What the task asks:
Say how many lines in the records contain the string "lacks", giving the number by itself.
(Excerpted records)
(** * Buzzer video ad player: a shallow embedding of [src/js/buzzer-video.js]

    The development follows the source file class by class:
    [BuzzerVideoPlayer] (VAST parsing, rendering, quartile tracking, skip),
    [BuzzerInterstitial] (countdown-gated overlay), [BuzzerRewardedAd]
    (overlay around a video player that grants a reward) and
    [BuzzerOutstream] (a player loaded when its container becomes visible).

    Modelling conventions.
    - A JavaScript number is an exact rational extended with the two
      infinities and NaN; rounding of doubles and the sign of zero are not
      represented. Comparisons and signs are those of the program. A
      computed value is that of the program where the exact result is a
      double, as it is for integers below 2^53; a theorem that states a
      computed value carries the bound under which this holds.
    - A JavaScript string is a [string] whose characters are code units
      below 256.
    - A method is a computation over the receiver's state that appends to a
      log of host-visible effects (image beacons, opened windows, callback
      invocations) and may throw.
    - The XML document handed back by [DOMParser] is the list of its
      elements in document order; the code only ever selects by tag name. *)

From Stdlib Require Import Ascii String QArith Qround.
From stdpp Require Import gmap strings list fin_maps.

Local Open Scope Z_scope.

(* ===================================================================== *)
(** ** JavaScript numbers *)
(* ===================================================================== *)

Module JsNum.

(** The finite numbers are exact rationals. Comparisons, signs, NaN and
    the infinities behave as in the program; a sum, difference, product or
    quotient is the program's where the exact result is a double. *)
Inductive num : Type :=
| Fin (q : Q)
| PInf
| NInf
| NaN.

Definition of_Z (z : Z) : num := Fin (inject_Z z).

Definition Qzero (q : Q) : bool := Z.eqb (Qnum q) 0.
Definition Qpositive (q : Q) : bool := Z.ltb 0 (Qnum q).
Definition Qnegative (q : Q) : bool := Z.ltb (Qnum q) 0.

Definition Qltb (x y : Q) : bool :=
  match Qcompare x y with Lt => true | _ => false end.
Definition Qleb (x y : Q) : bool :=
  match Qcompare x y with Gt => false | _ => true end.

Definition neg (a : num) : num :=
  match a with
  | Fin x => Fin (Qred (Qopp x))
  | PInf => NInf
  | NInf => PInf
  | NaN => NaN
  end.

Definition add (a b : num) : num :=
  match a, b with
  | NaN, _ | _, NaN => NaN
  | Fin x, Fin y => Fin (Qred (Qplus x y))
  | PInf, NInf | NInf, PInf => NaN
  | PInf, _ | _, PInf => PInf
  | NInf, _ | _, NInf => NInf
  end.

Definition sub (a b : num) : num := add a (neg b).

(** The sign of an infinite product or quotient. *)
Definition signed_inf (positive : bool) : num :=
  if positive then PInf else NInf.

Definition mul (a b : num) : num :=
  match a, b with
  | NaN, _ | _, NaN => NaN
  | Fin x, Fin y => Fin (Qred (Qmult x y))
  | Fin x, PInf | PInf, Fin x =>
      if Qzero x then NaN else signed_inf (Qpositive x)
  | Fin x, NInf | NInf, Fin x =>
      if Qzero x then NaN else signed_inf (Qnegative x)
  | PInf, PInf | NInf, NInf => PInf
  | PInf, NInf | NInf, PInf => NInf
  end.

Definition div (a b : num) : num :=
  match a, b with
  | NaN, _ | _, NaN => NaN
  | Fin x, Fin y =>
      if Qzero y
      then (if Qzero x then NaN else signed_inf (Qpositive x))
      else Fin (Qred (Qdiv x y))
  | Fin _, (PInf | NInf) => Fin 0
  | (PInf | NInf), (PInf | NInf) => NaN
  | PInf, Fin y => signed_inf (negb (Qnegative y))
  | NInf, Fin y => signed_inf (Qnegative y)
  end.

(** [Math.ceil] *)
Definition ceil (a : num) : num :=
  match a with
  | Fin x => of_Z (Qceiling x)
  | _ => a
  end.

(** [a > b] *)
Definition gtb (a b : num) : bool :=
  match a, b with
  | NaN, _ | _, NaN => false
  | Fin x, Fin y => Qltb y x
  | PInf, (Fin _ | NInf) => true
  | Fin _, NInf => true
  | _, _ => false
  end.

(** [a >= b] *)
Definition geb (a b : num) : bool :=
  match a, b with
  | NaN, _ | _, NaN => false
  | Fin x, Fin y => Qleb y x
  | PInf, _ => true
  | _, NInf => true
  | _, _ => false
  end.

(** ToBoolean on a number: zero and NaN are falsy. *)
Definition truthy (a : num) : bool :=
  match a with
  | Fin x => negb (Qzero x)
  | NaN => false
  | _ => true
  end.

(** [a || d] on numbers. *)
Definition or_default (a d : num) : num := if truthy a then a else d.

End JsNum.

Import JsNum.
(End Excerpted records)
(Excerpted records)
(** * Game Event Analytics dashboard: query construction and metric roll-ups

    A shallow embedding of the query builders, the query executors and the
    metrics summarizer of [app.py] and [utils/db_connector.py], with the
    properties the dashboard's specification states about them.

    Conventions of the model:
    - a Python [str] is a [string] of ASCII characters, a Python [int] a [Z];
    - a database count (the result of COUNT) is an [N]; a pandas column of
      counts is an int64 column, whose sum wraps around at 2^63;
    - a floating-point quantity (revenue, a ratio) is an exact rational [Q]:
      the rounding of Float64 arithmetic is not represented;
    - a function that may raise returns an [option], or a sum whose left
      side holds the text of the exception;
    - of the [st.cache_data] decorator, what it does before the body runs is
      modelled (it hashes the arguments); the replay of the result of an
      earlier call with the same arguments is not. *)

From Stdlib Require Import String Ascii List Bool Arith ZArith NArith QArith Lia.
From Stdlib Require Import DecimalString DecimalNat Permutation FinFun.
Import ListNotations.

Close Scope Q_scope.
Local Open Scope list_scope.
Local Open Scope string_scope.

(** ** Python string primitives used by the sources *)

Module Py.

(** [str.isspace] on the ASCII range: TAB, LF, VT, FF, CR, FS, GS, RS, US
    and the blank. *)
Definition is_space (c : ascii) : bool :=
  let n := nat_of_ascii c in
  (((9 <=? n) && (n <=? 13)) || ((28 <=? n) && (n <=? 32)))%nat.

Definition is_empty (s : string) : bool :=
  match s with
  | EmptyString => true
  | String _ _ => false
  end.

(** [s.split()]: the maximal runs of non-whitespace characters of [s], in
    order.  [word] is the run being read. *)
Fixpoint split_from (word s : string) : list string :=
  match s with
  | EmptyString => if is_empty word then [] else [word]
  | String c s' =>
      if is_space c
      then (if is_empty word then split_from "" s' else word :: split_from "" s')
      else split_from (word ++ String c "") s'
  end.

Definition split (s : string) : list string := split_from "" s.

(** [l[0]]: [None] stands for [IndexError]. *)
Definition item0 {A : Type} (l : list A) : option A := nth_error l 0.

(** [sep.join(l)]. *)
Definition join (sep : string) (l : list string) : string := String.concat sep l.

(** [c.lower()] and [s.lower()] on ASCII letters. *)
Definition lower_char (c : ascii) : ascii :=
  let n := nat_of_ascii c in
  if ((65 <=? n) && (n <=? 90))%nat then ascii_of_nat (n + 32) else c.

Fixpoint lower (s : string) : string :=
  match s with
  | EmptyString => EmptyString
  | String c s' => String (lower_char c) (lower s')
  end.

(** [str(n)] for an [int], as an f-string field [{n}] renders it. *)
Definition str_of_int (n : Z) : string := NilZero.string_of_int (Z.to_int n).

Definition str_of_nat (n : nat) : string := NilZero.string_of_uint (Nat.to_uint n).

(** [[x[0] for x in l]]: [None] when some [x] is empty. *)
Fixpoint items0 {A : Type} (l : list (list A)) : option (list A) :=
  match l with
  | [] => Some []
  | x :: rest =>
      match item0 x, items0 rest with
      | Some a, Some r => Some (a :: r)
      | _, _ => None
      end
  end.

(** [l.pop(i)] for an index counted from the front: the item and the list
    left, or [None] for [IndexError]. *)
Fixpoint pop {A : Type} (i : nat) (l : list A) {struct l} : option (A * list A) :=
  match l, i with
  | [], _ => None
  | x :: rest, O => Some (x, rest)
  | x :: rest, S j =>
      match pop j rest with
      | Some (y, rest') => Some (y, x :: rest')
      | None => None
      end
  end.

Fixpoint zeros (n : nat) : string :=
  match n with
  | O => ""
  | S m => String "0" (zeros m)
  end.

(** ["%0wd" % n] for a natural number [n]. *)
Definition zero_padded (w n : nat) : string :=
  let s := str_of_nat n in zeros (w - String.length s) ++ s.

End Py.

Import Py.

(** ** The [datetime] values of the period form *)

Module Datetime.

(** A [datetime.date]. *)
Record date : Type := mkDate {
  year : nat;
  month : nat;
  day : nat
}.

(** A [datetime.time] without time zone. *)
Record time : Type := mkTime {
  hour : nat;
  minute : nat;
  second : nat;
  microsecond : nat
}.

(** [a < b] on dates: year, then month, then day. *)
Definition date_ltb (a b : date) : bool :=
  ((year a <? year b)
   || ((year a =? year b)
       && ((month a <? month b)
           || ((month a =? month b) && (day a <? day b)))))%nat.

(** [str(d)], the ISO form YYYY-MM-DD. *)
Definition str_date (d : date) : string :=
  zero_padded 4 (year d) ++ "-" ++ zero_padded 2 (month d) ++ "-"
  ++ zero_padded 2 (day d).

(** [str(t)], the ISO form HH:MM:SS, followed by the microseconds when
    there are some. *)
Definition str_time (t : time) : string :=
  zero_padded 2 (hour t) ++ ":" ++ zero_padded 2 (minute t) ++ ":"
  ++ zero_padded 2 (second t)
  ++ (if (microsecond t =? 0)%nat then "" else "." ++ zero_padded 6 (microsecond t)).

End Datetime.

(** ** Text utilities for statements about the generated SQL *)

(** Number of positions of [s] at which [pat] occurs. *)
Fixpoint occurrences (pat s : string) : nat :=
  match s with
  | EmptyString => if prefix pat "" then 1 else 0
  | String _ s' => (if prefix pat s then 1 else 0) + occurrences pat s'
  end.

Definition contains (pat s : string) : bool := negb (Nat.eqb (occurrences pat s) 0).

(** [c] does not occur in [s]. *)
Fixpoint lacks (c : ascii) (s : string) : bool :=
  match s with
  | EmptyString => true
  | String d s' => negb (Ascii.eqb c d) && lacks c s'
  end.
(End Excerpted records)
Response area:
2